== WORK REQUIRED ==
Only the number is wanted: how many lines below include "Context"?

== DATA PROVIDED ==
(* ===== verification/BTreeSwap.v ===== *)
(** Erasing from the B-tree: a key of an inner node trades places with its predecessor or
    its successor, which are in leaves. *)
From Stdlib Require Import Lia ZifyBool.
From S2P Require Import Prelude BTree BTreeRep BTreeOps BTreePath BTreeSearch BTreeReplace BTreeErase.
From stdpp Require Import list sorting.
Local Open Scope Z_scope.

Section Swap.
Context {K D : Type} `{KeyOrderOk K} `{!Inhabited D} (Fanout : nat) (HF : (2 <= Fanout)%nat).
Notation V := (K * D)%type.
Notation BTree := (@BTree K D).
Notation Node := (@Node K D).
Notation gtree := (@gtree K D).
Notation sorted := (StronglySorted key_lt).
Implicit Types (b : BTree) (t c : gtree) (m : gmap nat Node) (l : list V).

(** *** The ends of a subtree *)
Lemma leaf_is_leaf par idx x (ks : list V) : is_leaf (laid 0 par idx (G x ks [])) = true.
Proof. by apply bool_decide_eq_true. Qed.
Lemma rightmost_leaf_ok h fuel b par idx t : rep h (nodes b) par idx t → shaped Fanout h t → (0 < length (tkeys t))%nat → (h < fuel)%nat →
  runs (rightmost_leaf fuel (tid t)) (λ p b', b' = b ∧ p ∈ ids h t ∧
    ∃ n (A : list V) v, nodes b !! p = Some n ∧ nkeys n = S (length A) ∧ keys_ n !! length A = Some v ∧ ∃ A', flat h t = A' ++ [v]) b.
Proof.
  revert fuel par idx t. induction h as [|h IH]; intros [|fuel] par idx [x ks cs] Hr Hsh Hk Hf; try lia; cbn [rightmost_leaf tid];
    pose proof (rep_node _ _ _ _ _ Hr) as Hn; cbn [tid tkeys] in Hn, Hk; apply runs_bind; (eapply runs_read; [exact Hn|]).
  - cbn in Hsh. subst cs. rewrite leaf_is_leaf. apply runs_ret. split; [done|]. split; [left|].
    destruct ks as [|v A _] using rev_ind; [simpl in Hk; lia|]. eexists _, A, v. split; [exact Hn|].
    unfold nkeys. cbn [laid keys_ tkeys]. split; [len|]. split; [by apply lookup_between|]. by exists A.
  - destruct Hsh as [Hl Hs]. cbn [tkids tkeys] in Hl, Hs. rewrite internal_node by done. cbn [laid children_ tkids].
    destruct cs as [|c L _] using rev_ind; [done|]. rewrite fmap_app. cbn [fmap list_fmap]. rewrite last_snoc. apply runs_bind. eapply runs_require; [done|].
    apply rep_S in Hr as [_ Hr]. cbn [tid tkids] in Hr. apply eachi_app in Hr as [_ [Hr _]].
    apply Forall_app in Hs as [_ [[Hsc Hbc] _]%Forall_cons]. unfold bounded in Hbc.
    eapply runs_mono; [eapply IH; [exact Hr|done|lia|lia]|]. intros p b' (-> & Hp & n & A & v & ? & ? & ? & A' & Hfl).
    split; [done|]. split; [eapply elem_of_kids, Hp; apply elem_of_app; right; left|]. exists n, A, v. do 3 (split; [done|]).
    rewrite flat_node, fmap_app, length_app in *. simpl in Hl. cbn [fmap list_fmap]. rewrite weave_snoc by (rewrite length_fmap; lia).
    rewrite Hfl. eexists. by rewrite app_assoc.
Qed.
Lemma leftmost_leaf_ok h fuel b par idx t : rep h (nodes b) par idx t → shaped Fanout h t → (0 < length (tkeys t))%nat → (h < fuel)%nat →
  runs (leftmost_leaf fuel (tid t)) (λ p b', b' = b ∧ p ∈ ids h t ∧
    ∃ n v, nodes b !! p = Some n ∧ keys_ n !! 0%nat = Some v ∧ ∃ A', flat h t = v :: A') b.
Proof.
  revert fuel par idx t. induction h as [|h IH]; intros [|fuel] par idx [x ks cs] Hr Hsh Hk Hf; try lia; cbn [leftmost_leaf tid];
    pose proof (rep_node _ _ _ _ _ Hr) as Hn; cbn [tid tkeys] in Hn, Hk; apply runs_bind; (eapply runs_read; [exact Hn|]).
  - cbn in Hsh. subst cs. rewrite leaf_is_leaf. apply runs_ret. split; [done|]. split; [left|].
    destruct ks as [|v A]; [simpl in Hk; lia|]. eexists _, v. split; [exact Hn|]. split; [done|]. by exists A.
  - destruct Hsh as [Hl Hs]. cbn [tkids tkeys] in Hl, Hs. rewrite internal_node by done. cbn [laid children_ tkids].
    destruct cs as [|c R]; [done|]. apply runs_bind. eapply runs_require; [done|].
    apply rep_S in Hr as [_ [Hr _]]. apply Forall_cons in Hs as [[Hsc Hbc] _]. unfold bounded in Hbc. cbn [tid] in *.
    eapply runs_mono; [eapply IH; [exact Hr|done|lia|lia]|]. intros p b' (-> & Hp & n & v & ? & ? & A' & Hfl).
    split; [done|]. split; [eapply elem_of_kids, Hp; left|]. exists n, v. do 2 (split; [done|]).
    rewrite flat_node. simpl. rewrite Hfl. by eexists.
Qed.

(** *** Trading places *)
Lemma sorted_sublist l l' : sublist l' l → sorted l → sorted l'.
Proof.
  induction 1 as [|v l' l Hl IH|v l' l Hl IH]; [done| |].
  - intros [Hv Hs]%StronglySorted_cons. apply StronglySorted_cons. split; [|by apply IH].
    apply Forall_forall. intros w Hw. apply (proj1 (Forall_forall _ _) Hv). by eapply elem_of_submseteq, sublist_submseteq.
  - intros [_ Hs]%StronglySorted_cons. by apply IH.
Qed.
Section Trade.
Context (key : K) (h : nat) (par : option nat) (idx : Z) (anc : list nat) (b : BTree) (x : nat) (K1 K2 : list V) (v : V) (L R : list gtree) (c : gtree).
Notation T := (G x (K1 ++ v :: K2) (L ++ c :: R)).
Context (Hre : reached Fanout (S h) par idx anc b T) (Hso : sorted (flat (S h) T)) (Hv : v.1 = key).

Lemma trade_child : rep h (nodes b) (Some x) (Z.of_nat (length L)) c ∧ shaped Fanout h c ∧ bounded Fanout c ∧ NoDup (ids h c) ∧ x ∉ ids h c ∧
  nodes b !! x = Some (laid (S h) par idx T) ∧ (length L + length R = length (K1 ++ v :: K2))%nat.
Proof.
  pose proof (rep_node _ _ _ _ _ (re_rep Hre)) as Hn. pose proof (re_rep Hre) as [_ Hk]%rep_S. cbn [tid tkids] in *. apply eachi_app in Hk as [_ [Hk _]].
  destruct (re_shape Hre) as [Hl [_ [[? ?] _]%Forall_cons]%Forall_app]. pose proof (re_nodup Hre) as Hnd. rewrite ids_split in Hnd.
  apply NoDup_cons in Hnd as [Hx (_ & _ & (? & _ & _)%NoDup_app)%NoDup_app]. rewrite !elem_of_app in Hx.
  cbn [tkids tkeys] in Hl. rewrite length_app in Hl. simpl in Hl. repeat (split; [tauto || done|]). lia.
Qed.
Lemma trade_ok p n j w : p ∈ ids h c → nodes b !! p = Some n → keys_ n !! j = Some w →
  runs (iter_swap Fanout (p, Z.of_nat j) (x, Z.of_nat (length K1))) (λ _ b1, ∃ c', replaced Fanout h (nodes b) (Some x) (Z.of_nat (length L)) c p j w v c' ∧
    evolves (S h) par idx anc 0 b T b1 (G x (K1 ++ w :: K2) (L ++ c' :: R)) ∧ shaped Fanout (S h) (G x (K1 ++ w :: K2) (L ++ c' :: R))) b.
Proof.
  intros Hp Hn Hj. destruct trade_child as (Hrc & Hsc & Hbc & Hndc & Hxc & Hnx & Hl).
  destruct (replaced_ok Fanout h (nodes b) _ _ c p n j w v Hrc Hndc Hsc Hp Hn Hj) as (c' & Hc').
  pose proof (replaced_child Fanout h (nodes b) par idx x _ L c R p j w v c' (re_rep Hre) (re_nodup Hre) Hp ltac:(lia) Hc') as HT.
  pose proof (replaced_evolves Fanout (S h) b par idx anc T p j w v _ (re_rep Hre) (re_nodup Hre) (elem_of_kids h c T ltac:(cbn [tkids]; apply elem_of_app; right; left) p Hp) HT) as He1.
  pose proof (rp_shape _ _ _ _ _ _ _ _ _ _ _ HT (re_shape Hre)) as Hsh1. set (b1 := set_nodes _ b) in He1.
  pose proof (ev_rep He1) as Hr1. pose proof (rep_node _ _ _ _ _ Hr1) as Hn1. cbn [tid] in Hn1.
  assert ((K1 ++ v :: K2) !! length K1 = Some v) as Hv1 by by apply lookup_between.
  pose proof (replaced_here Fanout (S h) (nodes b1) par idx x _ _ _ _ w Hr1 (ev_nodup He1) Hsh1 Hv1) as HT2. rewrite insert_app_mid in HT2.
  pose proof (replaced_evolves Fanout (S h) b1 par idx anc _ x _ _ _ _ Hr1 (ev_nodup He1) (ids_head (S h) (G x _ _)) HT2) as He2.
  pose proof (node_room Fanout (S h) (nodes b) par idx T p n (re_rep Hre) (re_shape Hre) (re_room Hre) (elem_of_kids h c T ltac:(cbn [tkids]; apply elem_of_app; right; left) p Hp) Hn) as Hroom.
  apply runs_bind, runs_bind. eapply runs_read; [exact Hn|]. eapply runs_require; [cbn [snd]; by rewrite at_of|].
  apply runs_bind, runs_bind. eapply runs_read; [exact Hnx|]. eapply runs_require; [cbn [snd]; rewrite at_of; exact Hv1|]. cbn [fst snd].
  apply runs_bind. eapply runs_read; [exact Hn|]. rewrite !Nat2Z.id. apply runs_bind. rewrite <-(set_nodes_id b) at 1. apply runs_replace; [exact Hn|lia|].
  fold b1. apply runs_bind. eapply runs_read; [exact Hn1|]. rewrite <-(set_nodes_id b1). apply runs_replace; [exact Hn1| |].
  { cbn [laid keys_ tkeys]. pose proof (re_room Hre) as Hx. cbn [tkeys] in Hx. lia. }
  exists c'. split; [done|]. split; [|by eapply rp_shape].
  change 0 with (0 + 0). eapply evolves_trans; [apply Hre|exact He1|exact He2].
Qed.

Definition trades_to (next : nat) (b1 : BTree) : Prop :=
  ∃ c1, tid c1 = next ∧ stepped Fanout 0 key h par idx anc b x (K1 ++ v :: K2) (L ++ c :: R) b1 c1.
Lemma trade_stepped b1 c' p j w : (Fanout <= length (tkeys c))%nat → replaced Fanout h (nodes b) (Some x) (Z.of_nat (length L)) c p j w v c' →
  evolves (S h) par idx anc 0 b T b1 (G x (K1 ++ w :: K2) (L ++ c' :: R)) → shaped Fanout (S h) (G x (K1 ++ w :: K2) (L ++ c' :: R)) →
  focused key h x (K1 ++ w :: K2) L c' R (flat (S h) T) → trades_to (tid c) b1.
Proof.
  intros Hc Hre' He Hsh Hf. destruct trade_child as (_ & _ & Hbc & _). exists c'. split; [by eapply rp_id|]. exists (K1 ++ w :: K2), L, R.
  split; [done|]. split; [done|]. split; [len|]. split; [|done]. rewrite (rp_len _ _ _ _ _ _ _ _ _ _ _ Hre'). unfold bounded in Hbc. lia.
Qed.
Lemma trade_length w c' (A B : list V) : flat h c = A ++ w :: B → flat h c' = A ++ v :: B →
  length (flat (S h) (G x (K1 ++ w :: K2) (L ++ c' :: R))) = length (flat (S h) T).
Proof.
  intros E E'. rewrite !flat_node, !length_weave, !fmap_app, !fmap_cons, !concat_app. cbn [concat]. rewrite E, E'. rewrite !length_app. simpl. lia.
Qed.

Lemma trade_assert leaf p it (Q : unit → BTree → Prop) : it.1 = p → leaf (S (S (S h + length anc))) (tid c) b = Ok p b →
  Q tt b → runs (assert_at leaf (tid c) it) Q b.
Proof.
  intros Hit E HQ. destruct trade_child as (_ & _ & _ & _ & _ & Hnx & _). apply runs_bind. rewrite <-(set_nodes_id b) at 1.
  eapply (runs_rounds _ (S h) x); [exact Hnx|done|exact (re_climbs Hre)|]. rewrite set_nodes_id. apply runs_bind. exists p, b. split; [exact E|].
  apply runs_assert; [by apply bool_decide_eq_true|done].
Qed.
(** The predecessor, from the child before the key. *)
Lemma trade_pred {A} (k : M BTree A) (Q : A → BTree → Prop) : length L = length K1 → (Fanout <= length (tkeys c))%nat →
  (∀ b1, trades_to (tid c) b1 → runs k Q b1) →
  runs (pred ← decrement (x, Z.of_nat (length K1)); _ ← assert_at rightmost_leaf (tid c) pred;
        _ ← iter_swap Fanout pred (x, Z.of_nat (length K1)); k) Q b.
Proof.
  intros HL Hc HQ. destruct trade_child as (Hrc & Hsc & Hbc & Hndc & Hxc & Hnx & Hl). apply runs_bind, runs_bind. rewrite <-(set_nodes_id b) at 1.
  eapply (runs_rounds _ (S h) x); [exact Hnx|done|exact (re_climbs Hre)|]. rewrite set_nodes_id. apply runs_bind. eapply runs_read; [exact Hnx|].
  rewrite internal_node by (cbn [length]; rewrite length_app; simpl; lia). cbn [negb laid children_ tkids fst snd]. apply runs_bind.
  eapply runs_require; [rewrite at_of, list_lookup_fmap, lookup_between by done; done|]. apply runs_bind.
  destruct (rightmost_leaf_ok h (S (S (S h + length anc))) b _ _ c Hrc Hsc) as (p & b' & E & -> & Hp & n & A0 & w & Hn & Hnk & Hw & A' & Hfl); [lia|lia|].
  exists p, b. split; [exact E|]. apply runs_bind. eapply runs_read; [exact Hn|]. apply runs_ret. rewrite Hnk.
  replace (Z.of_nat (S (length A0)) - 1) with (Z.of_nat (length A0)) by lia. apply runs_bind, (trade_assert _ p); [done|exact E|].
  apply runs_bind. eapply runs_mono; [by eapply trade_ok|]. intros [] b1 (c' & Hc' & He & Hsh). apply HQ. eapply trade_stepped; [done|exact Hc'|exact He|exact Hsh|].
  destruct (rp_flat _ _ _ _ _ _ _ _ _ _ _ Hc') as (A1 & B1 & E1 & E1'). pose proof Hso as Hso'. rewrite flat_at in Hso' by done.
  pose proof Hso' as (_ & _ & (_ & Hsc' & _)%StronglySorted_app)%StronglySorted_app. rewrite E1 in Hsc', Hfl.
  destruct (sorted_unique _ _ _ _ _ _ Hsc' Hfl eq_refl) as (-> & _ & ->).
  assert (flat (S h) T = (weave (flat h <$> L) K1 ++ A' ++ [w]) ++ v :: weave (flat h <$> R) K2) as EF by by rewrite flat_at, E1, <-!app_assoc by done.
  assert (sorted (A' ++ [v])) as Hs'.
  { eapply sorted_sublist, Hso. rewrite EF, <-!app_assoc. apply sublist_inserts_l, sublist_app; [done|]. apply sublist_cons, sublist_skip, sublist_nil_l. }
  split; [by rewrite E1'|split; [by eapply trade_length|]]. rewrite E1'. intros c2 Hc2. apply placed_found in Hc2; [|done|done].
  rewrite EF in *. pose proof (sorted_cut _ _ _ Hso) as [HA HB]. rewrite Hv in HA, HB.
  eexists _, [v], _. split; [split; [reflexivity|]; do 2 (split; [done|]); by intros u ->%list_elem_of_singleton|].
  rewrite flat_at, Hc2 by done. cbn [rest]. rewrite app_nil_r, <-!app_assoc. done.
Qed.
(** The successor, from the child after the key. *)
Lemma trade_succ {A} L' d (k : M BTree A) (Q : A → BTree → Prop) : L = L' ++ [d] → length L' = length K1 → (Fanout <= length (tkeys c))%nat →
  (∀ b1, trades_to (tid c) b1 → runs k Q b1) →
  runs (succ ← increment (x, Z.of_nat (length K1)); _ ← assert_at leftmost_leaf (tid c) succ;
        _ ← iter_swap Fanout succ (x, Z.of_nat (length K1)); k) Q b.
Proof.
  intros EL HL Hc HQ. destruct trade_child as (Hrc & Hsc & Hbc & Hndc & Hxc & Hnx & Hl). apply runs_bind, runs_bind. rewrite <-(set_nodes_id b) at 1.
  eapply (runs_rounds _ (S h) x); [exact Hnx|done|exact (re_climbs Hre)|]. rewrite set_nodes_id. apply runs_bind. eapply runs_read; [exact Hnx|].
  rewrite internal_node by (cbn [length]; rewrite length_app; simpl; lia). cbn [negb laid children_ tkids fst snd]. apply runs_bind.
  assert ((L ++ c :: R) !! S (length K1) = Some c) as Hkc by (apply lookup_between; rewrite EL; len).
  eapply runs_require; [rewrite at_succ, list_lookup_fmap, Hkc; done|]. apply runs_bind.
  destruct (leftmost_leaf_ok h (S (S (S h + length anc))) b _ _ c Hrc Hsc) as (p & b' & E & -> & Hp & n & w & Hn & Hw & A' & Hfl); [lia|lia|].
  exists p, b. split; [exact E|]. apply runs_ret. change 0 with (Z.of_nat 0). apply runs_bind, (trade_assert _ p); [done|exact E|].
  apply runs_bind. eapply runs_mono; [by eapply trade_ok|]. intros [] b1 (c' & Hc' & He & Hsh). apply HQ. eapply trade_stepped; [done|exact Hc'|exact He|exact Hsh|].
  destruct (rp_flat _ _ _ _ _ _ _ _ _ _ _ Hc') as (A1 & B1 & E1 & E1').
  assert (∀ u e, flat (S h) (G x (K1 ++ u :: K2) (L ++ e :: R)) = (weave (flat h <$> L') K1 ++ flat h d) ++ u :: flat h e ++ rest h R K2) as EF.
  { intros u e. rewrite EL, <-app_assoc. cbn [app]. rewrite flat_second by done. rewrite <-!app_assoc. done. }
  pose proof Hso as Hso'. rewrite EF in Hso'. pose proof (sorted_cut _ _ _ Hso') as [HA HB]. rewrite Hv in HA, HB.
  apply StronglySorted_app in Hso' as (_ & _ & [_ Hsc']%StronglySorted_cons). apply StronglySorted_app in Hsc' as (_ & Hsc' & _).
  rewrite E1 in Hsc', Hfl. destruct (sorted_unique _ _ [] _ _ _ Hsc' Hfl eq_refl) as (-> & _ & ->). cbn [app] in *.
  assert (sorted (v :: A')) as Hs'.
  { eapply sorted_sublist, Hso. rewrite EF, E1. apply sublist_inserts_l, sublist_skip, sublist_cons, sublist_inserts_r. done. }
  split; [by rewrite E1'|split; [by eapply (trade_length w c' [])|]]. rewrite E1'. intros c2 Hc2. apply (placed_found key []) in Hc2; [|done|done].
  rewrite E1 in HB. rewrite !EF, E1, Hc2. eexists _, [v], _. split; [split; [reflexivity|]; do 2 (split; [done|]); by intros u ->%list_elem_of_singleton|].
  done.
Qed.
End Trade.
End Swap.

== YOUR SOLUTION ==
3